Selama hampir dua jam, Noktah Merah Perkawinan memang menyuguhkan konflik-konflik yang sangat dekat dengan keluarga. Mengharukan, tetapi bukan berarti cengeng. Ayah, ibu, anak, hingga orang ketiga dalam perkawinan direpresentasikan dengan mulus lewat tokoh Gilang, Ambar, Bagas, Ayu, dan Yuli.
Film itu mengusung pesan betapa tak mudahnya menjalin komunikasi yang baik. Rasa yang senantiasa berkecamuk dalam benak orangtua sejatinya bisa diutarakan sejak awal. Gilang sepatutnya tak perlu menunggu untuk ditanya saat dirundung kegalauan. Demikian pula Ambar yang bisa mengajak suaminya bicara baik-baik tanpa menyudutkan.
Mereka meletakkan fondasi skenario yang menyodorkan substansi upaya dua sejoli untuk mempertahankan janji tulusnya. Tekad harus terus dinyalakan sehingga keharmonisan tak lekang ditelan waktu. Jika salah satu saja menyerah, selesai sudah ikatan suci keduanya.
Terhambat pandemi
Penggarapan Noktah Merah Perkawinan bermula saat produser Sunil Samtani mencetuskan gagasannya pada 2020. Ia kemudian mengobrol dengan sutradaranya. ”Sabrina merasa pressure (tertekan) banget bikin filmnya,” ujarnya sambil tersenyum.

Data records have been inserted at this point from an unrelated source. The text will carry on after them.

(** * The chat agent loop of nekro-agent: a shallow embedding

    Source: [src/nekro_agent/services/agents/chat_agent.py]
    ([agent_run] and [agent_exec_result]).

    Python integers are [Z], Python floats are binary64 numbers with the
    operations of the Standard Library's specification of IEEE 754
    arithmetic ([SpecFloat]), [str] values are [string]s (the bytes of
    their UTF-8 encoding), [bytes] values are lists of [Byte.byte].  The
    list object bound to [addition_prompt_message] is shared between an
    invocation and its retries, so lists of prompt messages live in a
    heap and are passed by reference.  Every call to a collaborator
    (database, model backend, sandbox, chat transport, clock, entropy
    source) is recorded in a trace; what the collaborator answers is
    given by an environment that sees the trace so far. *)

From Stdlib Require Import ZArith QArith Qround Ascii String.
From Stdlib Require SpecFloat.
From stdpp Require Import base list strings sorting pretty.

Open Scope Z_scope.

(** ** Python primitives *)

Module Py.

(** [float]: binary64, that is 53 bits of precision and infinities at
    exponent 1024; the operations round to nearest, ties to even. *)
Definition float : Type := SpecFloat.spec_float.
Definition prec : Z := 53.
Definition emax : Z := 1024.

(** The conversion of an int operand in mixed arithmetic ([x - n] with
    [x] a float converts [n] first): the nearest float, and
    [OverflowError] when there is none. *)
Definition float_of_int (n : Z) : string + float :=
  match SpecFloat.binary_normalize prec emax n 0 false with
  | SpecFloat.S754_infinity _ => inl "OverflowError: int too large to convert to float"
  | y => inr y
  end.

(** [x - y] on floats; an overflow gives an infinity, no exception. *)
Definition float_sub (x y : float) : float := SpecFloat.SFsub prec emax x y.

(** [x - n] for a float [x] and an int [n]. *)
Definition float_sub_int (x : float) (n : Z) : string + float :=
  match float_of_int n with
  | inl e => inl e
  | inr y => inr (float_sub x y)
  end.

(** [int(x)] on a float: truncation toward zero; [OverflowError] on an
    infinity and [ValueError] on a NaN. *)
Definition int_of_float (x : float) : string + Z :=
  match x with
  | SpecFloat.S754_zero _ => inr 0
  | SpecFloat.S754_finite s m e =>
      inr (SpecFloat.cond_Zopp s
             (if 0 <=? e then Z.pos m * 2 ^ e else Z.pos m / 2 ^ (- e)))
  | SpecFloat.S754_infinity _ => inl "OverflowError: cannot convert float infinity to integer"
  | SpecFloat.S754_nan => inl "ValueError: cannot convert float NaN to integer"
  end.

(** The number that a finite float denotes. *)
Definition float_value (x : float) : Q :=
  match x with
  | SpecFloat.S754_finite s m e =>
      if 0 <=? e then inject_Z (SpecFloat.cond_Zopp s (Z.pos m * 2 ^ e))
      else Qmake (SpecFloat.cond_Zopp s (Z.pos m)) (Z.to_pos (2 ^ (- e)))
  | _ => 0%Q
  end.

(** Start or stop index [k] of a slice over a sequence of length [n]:
    a negative index counts from the end, and the result is clamped to
    [0, n]. *)
Definition slice_index (n : nat) (k : Z) : nat :=
  if k <? 0 then Z.to_nat (Z.of_nat n + k) else Nat.min (Z.to_nat k) n.

(** [l[k:]] *)
Definition slice_from {A} (k : Z) (l : list A) : list A :=
  drop (slice_index (length l) k) l.

(** [l[:k]] *)
Definition slice_to {A} (k : Z) (l : list A) : list A :=
  take (slice_index (length l) k) l.

Definition chars (s : string) : list ascii := list_ascii_of_string s.
Definition str (l : list ascii) : string := string_of_list_ascii l.

(** [len(s)] *)
Definition len (s : string) : Z := Z.of_nat (length (chars s)).

(** [s.endswith(suf)] *)
Definition endswith (s suf : string) : bool :=
  bool_decide (drop (length (chars s) - length (chars suf)) (chars s) = chars suf).

(** [s[:k]] on a string *)
Definition str_slice_to (k : Z) (s : string) : string := str (slice_to k (chars s)).

(** [x or y] on strings: the empty string is falsy. *)
Definition str_or (x y : string) : string :=
  if String.eqb x "" then y else x.

(** [str(n)] on an int, as an f-string prints it. *)
Definition str_of_int (n : Z) : string := pretty n.

(** The newline of an f-string. *)
Definition nl : string := String (ascii_of_nat 10) EmptyString.

Definition hex_digit (n : N) : ascii :=
  match n with
  | 0 => "0" | 1 => "1" | 2 => "2" | 3 => "3" | 4 => "4" | 5 => "5"
  | 6 => "6" | 7 => "7" | 8 => "8" | 9 => "9" | 10 => "a" | 11 => "b"
  | 12 => "c" | 13 => "d" | 14 => "e" | _ => "f"
  end%N%char.

Definition byte_hex (b : Byte.byte) : list ascii :=
  [hex_digit (Byte.to_N b / 16); hex_digit (Byte.to_N b mod 16)]%N.
Definition isNaN (a : number) : bool :=
  match a with NotANumber => true | _ => false end.

Record Descriptor := {
  index : number;
  firstBlock : number;
  length : number
}.

Record Info := {
  info_index : number;
  info_start : number;
  info_end : number;
  info_length : number;
  info_firstBlock : number
}.

(** [currentPeriod.firstBlock - (currentPeriod.index - periodIndex) * currentPeriod.length] *)
Definition periodStartBlock (currentPeriod : Descriptor) (periodIndex : number) : number :=
  let periodsBack := sub (index currentPeriod) periodIndex in
  sub (firstBlock currentPeriod) (mul periodsBack (length currentPeriod)).

(** [periodStartBlock + currentPeriod.length - 1] *)
Definition periodEndBlock (currentPeriod : Descriptor) (periodIndex : number) : number :=
  sub (add (periodStartBlock currentPeriod periodIndex) (length currentPeriod)) (Integer 1).

(** The body of [getPeriodInfo] once the descriptor has been read. *)
Definition periodInfoOf (currentPeriod : Descriptor) (periodIndex : number) : Result Info :=
  let start := periodStartBlock currentPeriod periodIndex in
  let end_ := periodEndBlock currentPeriod periodIndex in
  if isNaN start || isNaN end_ then Err InvalidPeriodBlockCalculation
  else Ok {| info_index := periodIndex;
             info_start := start;
             info_end := end_;
             info_length := length currentPeriod;
             info_firstBlock := start |}.

(** The number of the workflow as a double. *)
Definition ofJsnum (n : jsnum) : number :=
  match n with
  | Num z => Integer z
  | NaN => NotANumber
  end.

(** The safe integers: each of them is a double, and a result among them
    is not rounded. *)
Definition safe (z : Z) : Prop := - 2 ^ 53 <= z <= 2 ^ 53.

(** Every number that [getPeriodInfo] meets on this descriptor and this
    period index is a safe integer. *)
Definition safePeriod (idx firstBlock len target : Z) : Prop :=
  safe (idx - target)
  /\ safe ((idx - target) * len)
  /\ safe (firstBlock - (idx - target) * len)
  /\ safe (firstBlock - (idx - target) * len + len)
  /\ safe (firstBlock - (idx - target) * len + len - 1).

End Binary64.

(** ** The chain client, the indexer and the configuration *)

Definition BlockHash := string.

(** One record of [api.query.system.events.at(hash)]: [event.section],
    [event.method] and the numeric arguments [event.data]. *)
Record Event := {
  section : string;
  method : string;
  data : list Z
}.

Produser lainnya, Gope T Samtani, sebenarnya sudah siap meluncurkan Noktah Merah Perkawinan pada 2021, tetapi terhambat pandemi. ”Sinetronnya yang ditayangkan sekitar 25 tahun lalu dan pernah sangat diminati pemirsa. Jadi, kami buat filmnya,” katanya.
Sabrina yang ikut mengerjakan skrip Noktah Merah Perkawinan bersama Titien Wattimena itu membahas setiap karakter dengan detail. ”Gilang dan Ambar, misalnya, kenapa kita bisa ngomong begitu karena yang mereka lalui pasti beda dengan tokoh-tokoh lain,” ucapnya.
Sementara Marsha memaknai film tersebut dengan perasaan yang diungkapkan Ambar dan keinginan dari pasangannya. Ia mengaku kesulitan berakting karena perempuan itu sudah 11 tahun membangun mahligai rumah tangga. Komunikasi mereka, termasuk percekcokan, pastinya diekspresikan dengan verbalisasi tertentu.
”Beda dengan pasangan yang baru menikah atau pacaran. Kalau ditanya, chemistry (kedekatan) saya dengan Oka, berantem melulu,” katanya seraya tertawa.
Marsha harus meyakinkan penonton dengan problematika suami istri yang tak lagi muda dan dikaruniai dua buah hati.
Sejak persiapan, Marsha pun harus terus berlatih dan menggali kedalaman dialognya hingga menjalani shooting yang berlangsung 19 hari.
”Jadi, kalimat-kalimatnya milik kami. Bukan milik skrip itu lagi. Paling utama, memang menjadikan dialog benar-benar keluar dari Ambar,” ujarnya.